Researchers from the University of Auckland calculated that 74 metric tonnes of microplastics are dropping out of the atmosphere onto the city annually, the equivalent of more than 3 million plastic bottles falling from the sky.
The study, published in Environmental Science & Technology, indicated that large numbers of microplastics in Auckland’s air are of extremely small sizes, raising concerns about the potential for particles to be inhaled and accumulate in the human body. Researchers around the world are likely to have dramatically undercounted airborne microplastics, says lead author Dr Joel Rindelaub, of the School of Chemical Sciences at Waipapa Taumata Rau, University of Auckland.

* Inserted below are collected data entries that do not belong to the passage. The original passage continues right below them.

(** * IceCereum/Core: the ledger, the miner and the transfer protocol

    A shallow embedding of
      - [Blockchain/Block.py]   (class [Block]),
      - [Blockchain/Chain.py]   (class [Cryptocurrency]),
      - [MiningNode/miner.py]   ([reward_tx], [mine]),
      - [API/miner-API.py]      ([mine_hash]),
      - [API/chain-API.py]      ([create_genesis], [load_chain],
                                 [add_transaction], [create_block],
                                 [mine_block]),
    followed by the properties of the specification, C1 to C10, checked
    against it, and by further properties of the code, X1 to X20.

    Modelling choices, all of them visible in the definitions below:
      - Python [float] is IEEE binary64, i.e. Rocq's primitive [float];
        [+], [-], [*], [/] and [<] are the kernel's operations.
      - Python [str] is [string]; [str.lower] acts on the ASCII letters
        (addresses, account names and digests are ASCII).
      - A Python [dict] keeps insertion order and is iterated in that
        order, so it is an association list with Python's assignment
        ([d[k] = v] overwrites in place or appends).  The loops
        [for k in d: ... d[k] ...] run over the values in that order.
      - No dict is changed after a block holds it ([create_block] and
        [mine_block] rebind [TXPOOL]), so blocks hold values.
      - Library calls whose result the code only passes around
        ([hashlib.sha3_256], [str()] of a dict or a float, [math.exp],
        [Web3.isAddress], [Account.recover_message]) are the fields of
        the class [Extern]; the general theorems hold for every
        instance, and one small instance runs the examples.
      - The clock ([time_utc()]), [uuid4()], [SystemRandom] and the
        order in which a directory lists its files are explicit inputs.
      - Unbounded [while] loops take fuel and answer [NoResult] when it
        is used up; exceptions are results: [Raises], or [None] where the
        callers do not tell the exceptions apart.  A call that raises
        after a side effect has a definition for the state it leaves
        ([create_block_raised]). *)

From Stdlib Require Import String Ascii List ZArith NArith Lia Bool Arith.
From Stdlib Require Import DecimalString HexadecimalString DecimalNat HexadecimalN.
From Stdlib Require Import PrimFloat FloatOps SpecFloat Uint63.
From Stdlib Require Import Permutation.
Import ListNotations.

The levels found in Auckland’s air were many times higher than recorded in London, Hamburg and Paris in recent years because scientists in the new study used sophisticated chemical methods to find and analyse particles as small as 0.01 of a millimetre.
The mean (average) number of airborne microplastics detected in a square metre in a day was 4,885. That compares with 771 in London (reported in a study published in 2020), 275 in Hamburg (2019) and 110 in Paris (2016). “Future work needs to quantify exactly how much plastic we are breathing in,” says Dr Rindelaub. “It’s becoming more and more clear that this is an important route of exposure.”
The study is the first to calculate the total mass of microplastics in a city’s air. Waves breaking in the Hauraki Gulf may play a key role in Auckland’s problem by transmitting water-borne microplastics into the air.
That effect seemed to be at work when Rindelaub and his colleagues, including PhD student Wenxia Fan and Professor Jennifer Salmond, recorded increased numbers after winds from the gulf picked up speed, likely leading to bigger waves and more transmission.
“The production of airborne microplastics from breaking waves could be a key part of the global transport of microplastics,” says Rindelaub. “And it could help explain how some microplastics get into the atmosphere and are carried to remote places, like here in New Zealand.”
Particle sizes changed with wind direction. When winds passed over the Auckland city centre, the microplastics downwind were larger, indicating the plastics had gone through less environmental aging and came from a closer source. Polyethylene (PE) was the major substance detected, followed by polycarbonate (PC) and polyethylene terephthalate (PET). Polyethylene and PET are packaging materials while PC is used in electrical and electronic applications. All three are also used in the construction industry.
In the research, microplastics falling from the air were captured by a funnel and jar in a wooden box on a rooftop at the central city University campus. The same set-up was in a residential garden in Remuera. Almost all of the microplastics were too small to be seen by the naked eye. Scientists identified the smallest particles by applying a coloured dye that emitted light under certain conditions. A heat treatment was used to analyse mass.
“The smaller the size ranges we looked at, the more microplastics we saw,” Rindelaub says. “This is notable because the smallest sizes are the most toxicologically relevant.”
Nanoplastics, the smallest particles, can potentially enter cells, cross the blood-brain barrier, and may build up in organs such as the testicles, liver and brain, the paper says. “Microplastics have also been detected in human lungs and in the lung tissue of cancer patients, indicating that the inhalation of atmospheric microplastics is an exposure risk to humans,” the paper says. The plastics have also been detected in the placenta. The paper, co-authored by Professor Kim Dirks, Dr Patricia Cabedo Sanz and Associate Professor Gordon Miskelly, called for standardisation of reporting metrics so studies of airborne microplastics could be better compared.
The paper’s introduction says: “Over the last 70 years, 8.3 billion metric tons of plastic have been produced globally. Only nine percent have been recycled, with the rest either incinerated or released into the environment.” Fibres dispersed by washing synthetic clothes, fragments shed by car tyres and washed by rain into the ocean, and bottles floating down rivers are just some of the ways plastic is added to the environment. Weathering and aging breaks plastic down into ever smaller particles.
The experiment was carried out over nine weeks during September, October and November in 2020.